== Problem ==
Tell me, please, how many lines in the records below include the word "boolean". Give no more than the number.

*** Data records ***

(* ===== verification/Validation.v ===== *)
(** * Validation of delivery requests

    Models src/internal/httpapi/validation.go: [boolean], [refresh], [integer]
    and [parseTelegram].  [httpURL] rests on net/url and an internationalised
    domain library and is an argument, as the normalised URL or a refusal; it is
    modelled in Api, with those as parameters. *)
From S2P Require Import Prelude Strconv Errors Json TelegramClient OperationApi Telegram.

(** Go's nil interface for an absent key. *)
Definition index (m : fields) (k : string) : json := default JNull (obj_get k m).

Definition boolean (value : json) : res goerr bool :=
  match value with
  | JBool x => Ok x
  | JNum x =>
      if String.eqb x "0" then Ok false else if String.eqb x "1" then Ok true else Err invalidRequest
  | JStr x =>
      match ToLower x with
      | "true" | "1" | "yes" | "on" | "t" | "y" => Ok true
      | "false" | "0" | "no" | "off" | "f" | "n" => Ok false
      | _ => Err invalidRequest
      end%string
  | _ => Err invalidRequest
  end.

Definition refresh (body : fields) : res goerr bool :=
  match obj_get "refresh" body with Some value => boolean value | None => Ok false end.

(** [^[+-]?[0-9]+(?:\.0+)?$] *)
Definition all_chars (f : ascii -> bool) (s : string) : bool :=
  forallb f (String.list_ascii_of_string s).
Definition is_digit_char (a : ascii) : bool := match digit_val a with Some _ => true | None => false end.

Definition unsigned_part (s : string) : bool * string :=
  match s with
  | String "-" s => (true, s)
  | String "+" s => (false, s)
  | _ => (false, s)
  end%char.

Definition integerString (s : string) : bool :=
  let '(_, s) := unsigned_part s in
  let '(int, frac, dot) := cut_byte "." s in
  negb (String.eqb int "") && all_chars is_digit_char int &&
  (negb dot || (negb (String.eqb frac "") && all_chars (Ascii.eqb "0") frac)).

(** A decimal number [mantissa * 10 ^ exponent]: the reading of
    [big.Rat.SetString] on a JSON number or an integer string. *)
Definition decimal (s : string) : option (Z * Z) :=
  let '(neg, s) := unsigned_part s in
  let '(mant, exp, has_exp) :=
    match cut_byte "e" s with
    | (m, x, true) => (m, x, true)
    | _ => cut_byte "E" s
    end in
  let '(int, frac, _) := cut_byte "." mant in
  match digits (int +:+ frac), (if has_exp then Atoi exp else Some 0) with
  | Some m, Some e => Some (if neg then - m else m, e - Z.of_nat (String.length frac))
  | _, _ => None
  end.

(** The integer a decimal denotes, if it is one. *)
Definition decimal_int (d : Z * Z) : option Z :=
  let '(m, e) := d in
  if 0 <=? e then Some (m * 10 ^ e)
  else if m mod 10 ^ (- e) =? 0 then Some (m / 10 ^ (- e)) else None.

Definition exponent_ok (text : string) : bool :=
  let check x := match Atoi x with Some e => (-1024 <=? e) && (e <=? 1024) | None => false end in
  match cut_byte "e" text with
  | (_, x, true) => check x
  | _ => match cut_byte "E" text with (_, x, true) => check x | _ => true end
  end.

Definition integer_text (value : json) : option string :=
  match value with
  | JStr x => let text := TrimSpace x in if integerString text then Some text else None
  | JNum x => if exponent_ok x then Some x else None
  | JBool x => Some (if x then "1" else "0")%string
  | _ => None
  end.

Definition integer (value : json) (positive : bool) : res goerr string :=
  match integer_text value with
  | None => Err invalidRequest
  | Some text =>
      if 1024 <? Z.of_nat (String.length text) then Err invalidRequest
      else
        match decimal text with
        | None => Err invalidRequest
        | Some d =>
            match decimal_int d with
            | None => Err invalidRequest
            | Some n => if positive && (n <=? 0) then Err invalidRequest else Ok (Itoa n)
            end
        end
  end.

Section Parse.
Context (httpURL : json -> res goerr string).

(** The selectors of [body["source"]]: how many, and what they set. *)
Definition parse_source (source : fields) (instagram : bool) (request : telegramRequest) :
    res goerr (Z * telegramRequest) :=
  let? p :=
    match index source "url" with
    | JNull => Ok (0, request)
    | value =>
        let? u := httpURL value in
        Ok (1, mkRequest u (rq_ExtractionID request) (rq_VideoID request) (rq_Delivery request) "url"
                 (rq_Refresh request) (rq_Telegram request))
    end in
  let '(count, request) := p in
  let? p :=
    match index source "extraction_id" with
    | JNull => Ok (count, request)
    | JStr text =>
        Ok (count + 1, mkRequest (rq_URL request) (TrimSpace text) (rq_VideoID request) (rq_Delivery request)
                         "extraction_id" (rq_Refresh request) (rq_Telegram request))
    | _ => Err invalidRequest
    end in
  let '(count, request) := p in
  match index source "video_id" with
  | JNull => Ok (count, request)
  | value =>
      if instagram then Ok (count, request)
      else
        let? id := integer value true in
        Ok (count + 1, mkRequest (rq_URL request) (rq_ExtractionID request) id (rq_Delivery request) "video_id"
                         (rq_Refresh request) (rq_Telegram request))
  end.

*** End of Data records ***

== Reply to the task ==
3